Task requirements> Only one stretch of the data is wanted: the line containing "replace (Z.to_nat (0 - zlen", the line containing "Definition http_text (filename", and every line between them, copied exactly.

★ ★ ★ ★ ★

(* ===== verification/HostShared.v ===== *)
(** * What the drivers of both hosts share

    linux/sound.c and stm32/sound.c have the same test for bogus frames and scale the samples of a block of
    the output ring alike; linux/net.c and stm32/net.c send the same request and search the response for the
    same text. *)

From S2P Require Import Prelude Strings Libc Snd IoBuffer Cmd.

(** ** Blocks of sound *)

Definition bogus_frame (buff : output_s) : bool :=
  (rate_code (out_rate buff) =? 0) || (out_channels buff =? 0) || (out_size buff =? 0).

(** A block with a rate, channels and not more bytes in use than it has. *)
Definition playable (b : output_s) : Prop :=
  bogus_frame b = false /\ (Z.to_nat (out_used b / 2) <= length (samples_of_bytes (out_data b)))%nat.

(** The samples of a block at a volume: those in use are scaled. *)
Definition scaled (volume : Z) (b : output_s) : list Z :=
  let n := Z.to_nat (out_used b / 2) in
  let l := samples_of_bytes (out_data b) in
  map (apply_volume volume) (take n l) ++ drop n l.

Lemma pcm_apply_playable v b : playable b ->
  pcm_apply_volume (Some (samples_of_bytes (out_data b))) (Z.to_nat (out_used b / 2)) v = Some (scaled v b).
Proof.
  intros [_ Hn]. unfold pcm_apply_volume, scaled. destruct (_ =? 0)%nat eqn:Hz.
  - apply Nat.eqb_eq in Hz. rewrite Hz. by rewrite take_0, drop_0.
  - by rewrite (proj2 (Nat.leb_le _ _) Hn).
Qed.

Lemma o_used_queue io qi qo : queues io qi qo -> io_used (io_o io) = zlen qo.
Proof.
  intros ((_ & _ & Ho & Hol) & _ & Hqo). rewrite io_used_ok by done. rewrite <- Hqo. symmetry. by apply pending_length.
Qed.

Lemma i_free_queue io qi qo : queues io qi qo -> io_free (io_i io) = max_buffers (io_i io) - zlen qi.
Proof.
  intros ((Hi & Hil & _) & Hqi & _). rewrite io_free_ok by done. rewrite <- Hqi.
  unfold i_queue. by rewrite pending_length.
Qed.

(** ** The HTTP request *)

(** [uc_strstr(buf, needle) != NULL] in an array: the search must end before the
    array does. *)
Definition strstr_in (buf needle : list Z) : option bool :=
  match cstr buf with
  | Some s => Some (strstr_found s needle)
  | None => if strstr_found buf needle then Some true else None
  end.

Definition HTTP_REQUEST : list Z :=
  &"GET %s HTTP/1.0\r\nPragma: no-cache\r\nHost: %s\r\nUser-Agent: xmms/1.2.7\r\nAccept: * / *\r\n\r\n".

Section Request.
Context `{T : Target}.

(** [xsprintf(httprequest, ...)]: the text and its NUL must fit the array. *)
Definition request_text {S} (size : Z) (filename hostname : list Z) : M S (list Z) := fun h =>
  match sprintf_bytes HTTP_REQUEST [AStr filename; AStr hostname] with
  | Done text => if zlen text <? size then Done (text, h, []) else Fault
  | Fault => Fault
  | NoFuel => NoFuel
  end.
End Request.

(** ** The text of the request *)

(** Text of a console line: no control characters. *)
Definition printable (s : list Z) : Prop := Forall (fun c => 32 <= c < 256) s.

Lemma put_string_plain p : put_string false 0 p = p.
Proof.
  unfold put_string. pose proof (zlen_nonneg p). unfold pad_left, pad_right.
  replace (Z.to_nat (0 - zlen p)) with O by lia.
  replace (Z.to_nat (0 - (Z.max (zlen p) 0 + 1))) with O by lia. apply app_nil_r.
Qed.

Lemma xputc_printable p : printable p -> flat_map xputc_bytes p = p.
Proof.
  induction 1 as [|c p Hc Hp IH]; [done|]. cbn [flat_map]. rewrite IH. unfold xputc_bytes.
  rewrite (proj2 (Z.eqb_neq c 10)), u8_id by lia. done.
Qed.

(** What goes over the wire for a file and a host. *)
Definition http_text (filename hostname : list Z) : list Z :=
  &"GET " ++ filename ++ &" HTTP/1.0\r\r\nPragma: no-cache\r\r\nHost: " ++ hostname ++
  &"\r\r\nUser-Agent: xmms/1.2.7\r\r\nAccept: * / *\r\r\n\r\r\n".

Section Text.
Context `{T : Target}.

Lemma http_format f h : xvprintf HTTP_REQUEST [AStr f; AStr h] =
  Done (&"GET " ++ f ++ &" HTTP/1.0\r\nPragma: no-cache\r\nHost: " ++ h ++
    &"\r\nUser-Agent: xmms/1.2.7\r\nAccept: * / *\r\n\r\n").
Proof.
  rewrite <- (put_string_plain f) at 2. rewrite <- (put_string_plain h) at 2. destruct T as [[] l]; reflexivity.
Qed.

(** The length of the request without its two parts. *)
Definition HTTP_FIXED : Z := Eval vm_compute in zlen (http_text [] []).

Lemma zlen_http f h : zlen (http_text f h) = HTTP_FIXED + zlen f + zlen h.
Proof.
  assert (Hz : zlen (http_text [] []) = HTTP_FIXED) by reflexivity. rewrite <- Hz. unfold http_text.
  rewrite !zlen_app, !zlen_nil. lia.
Qed.

(** The request that is sent names the file and the host of the URL, whenever
    both fit the buffer together with the fixed text.  Its lines end with CR CR LF: the format has CR LF,
    and the formatter puts another CR before each line feed. *)
Theorem http_request_text {S} (s : S) size filename hostname :
  printable filename -> printable hostname -> HTTP_FIXED + zlen filename + zlen hostname < size ->
  request_text size filename hostname s = Done (http_text filename hostname, s, []).
Proof.
  intros Hf Hh Hlt. unfold request_text, sprintf_bytes. rewrite http_format.
  assert (Ht : flat_map xputc_bytes (&"GET " ++ filename ++ &" HTTP/1.0\r\nPragma: no-cache\r\nHost: " ++ hostname ++
    &"\r\nUser-Agent: xmms/1.2.7\r\nAccept: * / *\r\n\r\n") = http_text filename hostname).
  { rewrite !flat_map_app, (xputc_printable filename), (xputc_printable hostname) by done. done. }
  rewrite Ht, zlen_http. by rewrite (proj2 (Z.ltb_lt _ _) Hlt).
Qed.
End Text.

Lemma http_request_text_witness :
  @request_text linux_target unit 1024 &"/radio.mp3" &"10.0.0.1" tt = Done (http_text &"/radio.mp3" &"10.0.0.1", tt, []).
Proof.
  refine (@http_request_text linux_target unit tt 1024 &"/radio.mp3" &"10.0.0.1" _ _ _); [unfold printable; repeat constructor; lia..|reflexivity].
Defined.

★ ★ ★ ★ ★

Response>
  replace (Z.to_nat (0 - zlen p)) with O by lia.
  replace (Z.to_nat (0 - (Z.max (zlen p) 0 + 1))) with O by lia. apply app_nil_r.
Qed.

Lemma xputc_printable p : printable p -> flat_map xputc_bytes p = p.
Proof.
  induction 1 as [|c p Hc Hp IH]; [done|]. cbn [flat_map]. rewrite IH. unfold xputc_bytes.
  rewrite (proj2 (Z.eqb_neq c 10)), u8_id by lia. done.
Qed.

(** What goes over the wire for a file and a host. *)
Definition http_text (filename hostname : list Z) : list Z :=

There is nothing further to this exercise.